» **TO DO**: The word "beta" may appear in some of the lines below. State how many lines contain it, and write only that number.

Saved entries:
━━━━
(** ** Initialising and changing the period *)

Lemma init_spec others L h t :
  timers_ok others L -> timers L !! h = Some t -> uv__is_active (flags t) = false ->
  exists L' t', uv_timer_init h L = Done (0, L') /\ timers_ok others L' /\ timers L' = <[h := t']> (timers L) /\
    handle_queue L' = handle_queue L ++ [h] /\ type t' = UV_TIMER /\ timer_cb t' = 0 /\ repeat t' = 0 /\
    uv__is_active (flags t') = false /\ uv__has_ref (flags t') = true /\ uv__is_closing (flags t') = false.
Proof.
  intros Hok Ht Hact. set (t' := UvTimer UV_TIMER UV_HANDLE_REF 0 0 (timeout t) 0 (start_id t)).
  exists (UvLoop (active_handles L) (handle_queue L ++ [h]) (timer_heap L) (timer_counter L) (time L) (<[h := t']> (timers L))), t'.
  split_and!; try done.
  - unfold uv_timer_init. eapply prog_step; [by apply get_timer_run|].
    eapply prog_step; [by apply put_timer_run with (t := t) (t' := t')|done].
  - destruct (ok_timer _ _ Hok h t Ht) as (H1 & _). destruct (ok_heap _ _ Hok) as (M & Hheap & HM).
    assert (Hni : heap_node_of h ∉ M) by (rewrite HM, Ht; intros (x & [= <-] & Ea); congruence).
    apply (timers_ok_update others L _ h t t' M M); try done.
    + cbn [active_handles]. unfold counts. rewrite Hact. cbn. rewrite Z.sub_0_r, Z.add_0_r, (ok_active _ _ Hok).
      unfold u32. by rewrite wrap_wrap.
    + cbn [timers timer_heap]. by apply heap_other_timer.
    + intros handle. cbn [flags t']. change (uv__is_active UV_HANDLE_REF) with false.
      split; [intros Hin; right; split; [by intros ->|done]|]. by intros [[_ ?]|[_ ?]].
Qed.

Lemma set_repeat_spec others L h t rep :
  timers_ok others L -> timers L !! h = Some t -> 0 <= rep < 2 ^ 64 ->
  exists L', uv_timer_set_repeat h rep L = Done (tt, L') /\ timers_ok others L' /\ uv_timer_get_repeat h L' = Done (rep, L').
Proof.
  intros Hok Ht Hrep.
  set (t' := UvTimer (type t) (flags t) (next_closing t) (timer_cb t) (timeout t) rep (start_id t)).
  exists (UvLoop (active_handles L) (handle_queue L) (timer_heap L) (timer_counter L) (time L) (<[h := t']> (timers L))).
  split_and!.
  - unfold uv_timer_set_repeat. eapply prog_step; [by apply get_timer_run|]. by apply put_timer_run with (t := t) (t' := t').
  - destruct (ok_timer _ _ Hok h t Ht) as (H1 & _ & H3). destruct (ok_heap _ _ Hok) as (M & Hheap & HM).
    apply (timers_ok_update others L _ h t t' M M); try done.
    + cbn. rewrite Z.sub_add, (ok_active _ _ Hok). unfold u32. by rewrite wrap_wrap.
    + cbn [timers timer_heap]. apply (is_heap_ext _ _ _ _ _ _ Hheap).
      * intros a Ha. apply is_timer_insert. rewrite <- (node_of_container a) in Ha. apply HM in Ha as (x & Ex & _). by exists x.
      * intros a b _ _. unfold timer_lt, key.
        destruct (decide (container_of a = h)) as [->|], (decide (container_of b = h)) as [->|];
          rewrite ?lookup_insert_eq, ?lookup_insert_ne, ?Ht by done; done.
    + intros handle. cbn [flags t']. rewrite HM. destruct (decide (handle = h)) as [->|]; [|naive_solver]. rewrite Ht. naive_solver.
  - unfold uv_timer_get_repeat. eapply prog_step; [apply get_timer_run; apply lookup_insert_eq|done].
Qed.

(** ** The next timeout *)

Definition due (L : uv_loop) (h : Z) (t : uv_timer) : Prop :=
  timers L !! h = Some t /\ uv__is_active (flags t) = true /\ timeout t <= time L.

(** The root of the heap: no timer is active, or it is a first active timer. *)
Lemma first_timer others L :
  timers_ok others L ->
  (heap_min (timer_heap L) = 0 /\ forall h t, timers L !! h = Some t -> uv__is_active (flags t) = false) \/
  exists h t, heap_min (timer_heap L) = heap_node_of h /\ heap_node_of h <> 0 /\ timers L !! h = Some t /\
    uv__is_active (flags t) = true /\
    forall h' t', timers L !! h' = Some t' -> uv__is_active (flags t') = true ->
      key_less (timeout t', start_id t') (timeout t, start_id t) = false.
Proof.
  intros Hok. destruct (ok_heap _ _ Hok) as (M & Hheap & HM).
  destruct (heap_min_least (timer_less_than (timers L)) _ _ _ _ Hheap) as [[-> E]|(Hin & Hne & Hleast)].
  - left. split; [done|]. intros h t Ht. destruct (uv__is_active (flags t)) eqn:Ea; [|done].
    assert (heap_node_of h ∈ (∅ : gset Z)) by (apply HM; by exists t). set_solver.
  - right. rewrite <- (node_of_container (heap_min (timer_heap L))) in *. set (h := container_of _) in *.
    pose proof Hin as (t & Ht & Ha)%HM. exists h, t. split_and!; [done..|]. intros h' t' Ht' Ha'.
    specialize (Hleast (heap_node_of h')). unfold timer_lt, key in Hleast. rewrite !container_of_node, Ht, Ht' in Hleast.
    apply Hleast, HM. by exists t'.
Qed.

(** ** Running the due timers *)

(** The timer after its callback was called by [uv__run_timers]. *)
Lemma fire_spec others L h t :
  timers_ok others L -> timers L !! h = Some t -> uv__is_active (flags t) = true ->
  exists L' t', (uv_timer_stop h;; uv_timer_again h;; get_timer h) L = Done (t', L') /\ timers_ok others L' /\
    time L' = time L /\ timers L' = <[h := t']> (timers L) /\ timer_cb t' = timer_cb t /\ timer_cb t' <> 0 /\
    (uv__is_active (flags t') = true ->
       repeat t <> 0 /\ timeout t' = Z.min (time L + repeat t) (2 ^ 64 - 1) /\ start_id t' = timer_counter L) /\
    (uv__is_closing (flags t) = false -> repeat t <> 0 -> uv__is_active (flags t') = true).
Proof.
  intros Hok Ht Ha. destruct (ok_timer _ _ Hok h t Ht) as (_ & _ & Hcb). specialize (Hcb Ha).
  destruct (stop_spec others L h t Hok Ht) as (L1 & fl1 & E1 & Hok1 & Hts1 & Ha1 & Hre1 & Hcl1 & Htm1 & Hid1 & Hq1).
  assert (Ht1 : timers L1 !! h = Some (with_flags t fl1)) by (rewrite Hts1; apply lookup_insert_eq).
  destruct (again_spec others L1 h _ Hok1 Ht1 Hcb) as (L2 & E2 & Hok2 & Htm2 & Hre).
  assert (Hend : forall t', timers L2 = <[h := t']> (timers L) ->
    (uv_timer_stop h;; uv_timer_again h;; get_timer h) L = Done (t', L2)).
  { intros t' Hts. eapply prog_step; [exact E1|]. eapply prog_step; [exact E2|]. apply get_timer_run. rewrite Hts. apply lookup_insert_eq. }
  destruct Hre as [E0 ->|fl Hne Hcl Hfl Hts2|fl Hne Hfl Hts2]; cbn [repeat with_flags flags timer_cb] in *.
  - exists L1, (with_flags t fl1). split_and!; try done; [by apply Hend|..]; cbn; congruence.
  - rewrite Hts1, insert_insert_eq in Hts2. exists L2, (with_flags t fl). split_and!; try done; [by apply Hend|congruence|..]; cbn; congruence.
  - rewrite Hts1, insert_insert_eq in Hts2. eexists L2, _. split_and!; [by apply Hend|done|congruence|exact Hts2|done..| |done].
    intros _. cbn. rewrite Htm1, Hid1. done.
Qed.

Definition is_due (L : uv_loop) (t : uv_timer) : Prop := uv__is_active (flags t) = true /\ timeout t <= time L.
#[export] Instance is_due_dec L t : Decision (is_due L t).
Proof. unfold is_due. apply _. Defined.

Definition due_set (L : uv_loop) : gset Z := dom (filter (fun '(_, t) => is_due L t) (timers L)).

Lemma elem_of_due L h : h ∈ due_set L <-> exists t, due L h t.
Proof. unfold due_set, due. rewrite elem_of_dom. unfold is_Some. setoid_rewrite map_lookup_filter_Some. done. Qed.

(** The order in which timers of a table fire. *)
Definition fires_before (m : gmap Z uv_timer) (h h' : Z) : Prop :=
  forall t t', m !! h = Some t -> m !! h' = Some t' -> key_less (timeout t', start_id t') (timeout t, start_id t) = false.

Section Run.
Context `{TimerCallbacks}.

(** One round of the loop, for a due timer that comes first. *)
Lemma run_round others L h t fuel :
  timers_ok others L -> heap_min (timer_heap L) = heap_node_of h -> heap_node_of h <> 0 ->
  timers L !! h = Some t -> uv__is_active (flags t) = true -> timeout t <= time L ->
  exists L1 t1, timers_ok others L1 /\ time L1 = time L /\ timers L1 = <[h := t1]> (timers L) /\
    (uv__is_active (flags t1) = true ->
       repeat t <> 0 /\ timeout t1 = Z.min (time L + repeat t) (2 ^ 64 - 1) /\ start_id t1 = timer_counter L) /\
    (uv_timer_stop h;; uv_timer_again h;; get_timer h) L = Done (t1, L1) /\
    uv__run_timers (S fuel) L =
      (call_timer (timer_cb t) h;; fired ← uv__run_timers fuel; mret (h :: fired)) L1.
Proof.
  intros Hok Hmin Hnz Ht Ha Hdue.
  destruct (fire_spec others L h t Hok Ht Ha) as (L1 & t1 & E & Hok1 & Htm1 & Hts1 & Hcb & Hcbn & Hact & Hact').
  exists L1, t1. split_and!; [done..|]. cbn [uv__run_timers].
  eapply prog_step; [reflexivity|]. cbv beta. rewrite Hmin, (proj2 (Z.eqb_neq _ _) Hnz), container_of_node. cbv zeta.
  eapply prog_step; [by apply get_timer_run|]. eapply prog_step; [reflexivity|].
  destruct (Z.ltb_spec (time L) (timeout t)); [lia|].
  revert E. unfold mbind, prog_bind. destruct (uv_timer_stop h L) as [[x1 S1]| |]; cbn [mbind outcome_bind]; [|discriminate..].
  destruct (uv_timer_again h S1) as [[x2 S2]| |]; cbn [mbind outcome_bind]; [|discriminate..].
  intros ->. cbn [mbind outcome_bind]. by rewrite (proj2 (Z.eqb_neq _ _) Hcbn), Hcb.
Qed.

(** The loop stops when no timer is due. *)
Lemma run_stops others L fuel :
  timers_ok others L -> (forall h t, ~ due L h t) -> uv__run_timers (S fuel) L = Done ([], L).
Proof.
  intros Hok Hnone. cbn [uv__run_timers]. eapply prog_step; [reflexivity|]. cbv beta.
  destruct (first_timer others L Hok) as [[E _]|(h & t & E & Hnz & Ht & Ha & _)]; rewrite E; [done|].
  rewrite (proj2 (Z.eqb_neq _ _) Hnz), container_of_node. cbv zeta.
  eapply prog_step; [by apply get_timer_run|]. eapply prog_step; [reflexivity|].
  destruct (Z.ltb_spec (time L) (timeout t)); [done|]. by destruct (Hnone h t).
Qed.

(** Either no timer is due, or the first one is. *)
Lemma due_or_none others L :
  timers_ok others L ->
  (forall h t, ~ due L h t) \/
  exists h t, heap_min (timer_heap L) = heap_node_of h /\ heap_node_of h <> 0 /\ due L h t /\
    forall h' t', due L h' t' -> key_less (timeout t', start_id t') (timeout t, start_id t) = false.
Proof.
  intros Hok. destruct (first_timer others L Hok) as [[_ Hnone]|(h & t & E & Hnz & Ht & Ha & Hfirst)].
  - left. intros h t (Ht & Ha & _). by rewrite (Hnone h t Ht) in Ha.
  - destruct (Z.le_gt_cases (timeout t) (time L)) as [Hd|Hnd].
    + right. exists h, t. split_and!; [done..|]. intros h' t' (Ht' & Ha' & _). by apply (Hfirst h').
    + left. intros h' t' (Ht' & Ha' & Hd). specialize (Hfirst h' t' Ht' Ha'). unfold key_less in Hfirst. cbn in Hfirst. lia.
Qed.
End Run.

Lemma StronglySorted_impl_in {A} (R R' : A -> A -> Prop) l :
  StronglySorted R l -> (forall x y, x ∈ l -> y ∈ l -> R x y -> R' x y) -> StronglySorted R' l.
Proof.
  induction 1 as [|x l Hs IH Hall]; intros Himp; constructor.
  - apply IH. intros y z Hy Hz. apply Himp; by right.
  - rewrite Forall_forall in Hall |- *. intros y Hy. apply Himp; [by left|by right|by apply Hall].
Qed.

(** A fired timer is no longer due: it is inactive or set for later. *)
Lemma fired_not_due others L L1 h t t1 :
  timers_ok others L -> due L h t -> time L < 2 ^ 64 - 1 -> time L1 = time L -> timers L1 = <[h := t1]> (timers L) ->
  (uv__is_active (flags t1) = true -> repeat t <> 0 /\ timeout t1 = Z.min (time L + repeat t) (2 ^ 64 - 1) /\ start_id t1 = timer_counter L) ->
  due_set L1 = due_set L ∖ {[h]}.
Proof.
  intros Hok (Ht & Ha & Hd) Htime Htm Hts Hact. destruct (ok_timer _ _ Hok h t Ht) as (_ & Hrep & _).
  apply set_eq. intros x. rewrite elem_of_difference, !elem_of_due, elem_of_singleton. unfold due. rewrite Hts, Htm.
  destruct (decide (x = h)) as [->|Hne].
  - rewrite lookup_insert_eq. split; [|naive_solver]. intros (y & [= <-] & Ha1 & Hd1). destruct (Hact Ha1) as (Hr & E & _). lia.
  - rewrite lookup_insert_ne by done. naive_solver.
Qed.

Lemma no_due_set L : (forall h t, ~ due L h t) -> due_set L = ∅.
Proof. intros Hnone. apply set_eq. intros x. rewrite elem_of_due. split; [|set_solver]. intros [t Hd]. by destruct (Hnone x t). Qed.

(** What a callback does, from [L] to [L'], makes no timer due: the clock
    stands, and what is due afterwards was due before, for the same time and
    with the same start number.  It may stop and close timers, and start or
    rearm them for later. *)
Definition none_made_due (L L' : uv_loop) : Prop :=
  time L' = time L /\
  forall h t', due L' h t' -> exists t, due L h t /\ timeout t = timeout t' /\ start_id t = start_id t'.

(** A call of a callback: the handle, and the loop before and after it. *)
Record fired_call : Type := FiredCall { fc_handle : Z; fc_before : uv_loop; fc_after : uv_loop }.

(** One round: the timer is the first of the due ones, it is stopped and, if
    it repeats, rearmed, and then its callback runs. *)
Definition fires `{TimerCallbacks} (L : uv_loop) (c : fired_call) : Prop :=
  exists t t1,
    due L (fc_handle c) t /\
    (forall h' t', due L h' t' -> key_less (timeout t', start_id t') (timeout t, start_id t) = false) /\
    (uv_timer_stop (fc_handle c);; uv_timer_again (fc_handle c);; get_timer (fc_handle c)) L = Done (t1, fc_before c) /\
    timers (fc_before c) = <[fc_handle c := t1]> (timers L) /\
    call_timer (timer_cb t) (fc_handle c) (fc_before c) = Done (tt, fc_after c).

Fixpoint fires_all `{TimerCallbacks} (L : uv_loop) (cs : list fired_call) (L' : uv_loop) : Prop :=
  match cs with
  | [] => L' = L
  | c :: cs => fires L c /\ fires_all (fc_after c) cs L'
  end.

(** The timers of [L] that are due later in the run have the keys they had. *)
Lemma due_later L L1 L2 h t1 x t' :
  due_set L1 = due_set L ∖ {[h]} -> timers L1 = <[h := t1]> (timers L) -> none_made_due L1 L2 -> due L2 x t' ->
  x <> h /\ exists t, due L x t /\ timeout t = timeout t' /\ start_id t = start_id t'.
Proof.
  intros Hset Hts [_ Hno] Hd. destruct (Hno x t' Hd) as (t & Ht & E1 & E2).
  assert (Hx : x ∈ due_set L1) by (apply elem_of_due; eauto). rewrite Hset in Hx. assert (Hne : x <> h) by set_solver. split; [done|].
  assert (Hx' : x ∈ due_set L) by set_solver. apply elem_of_due in Hx' as (t0 & Ht0). exists t0.
  assert (t0 = t) as ->; [|done]. destruct Ht as (Et & _), Ht0 as (Et0 & _). rewrite Hts, lookup_insert_ne in Et by done. congruence.
Qed.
━━━━
» **YOUR RESPONSE**: 2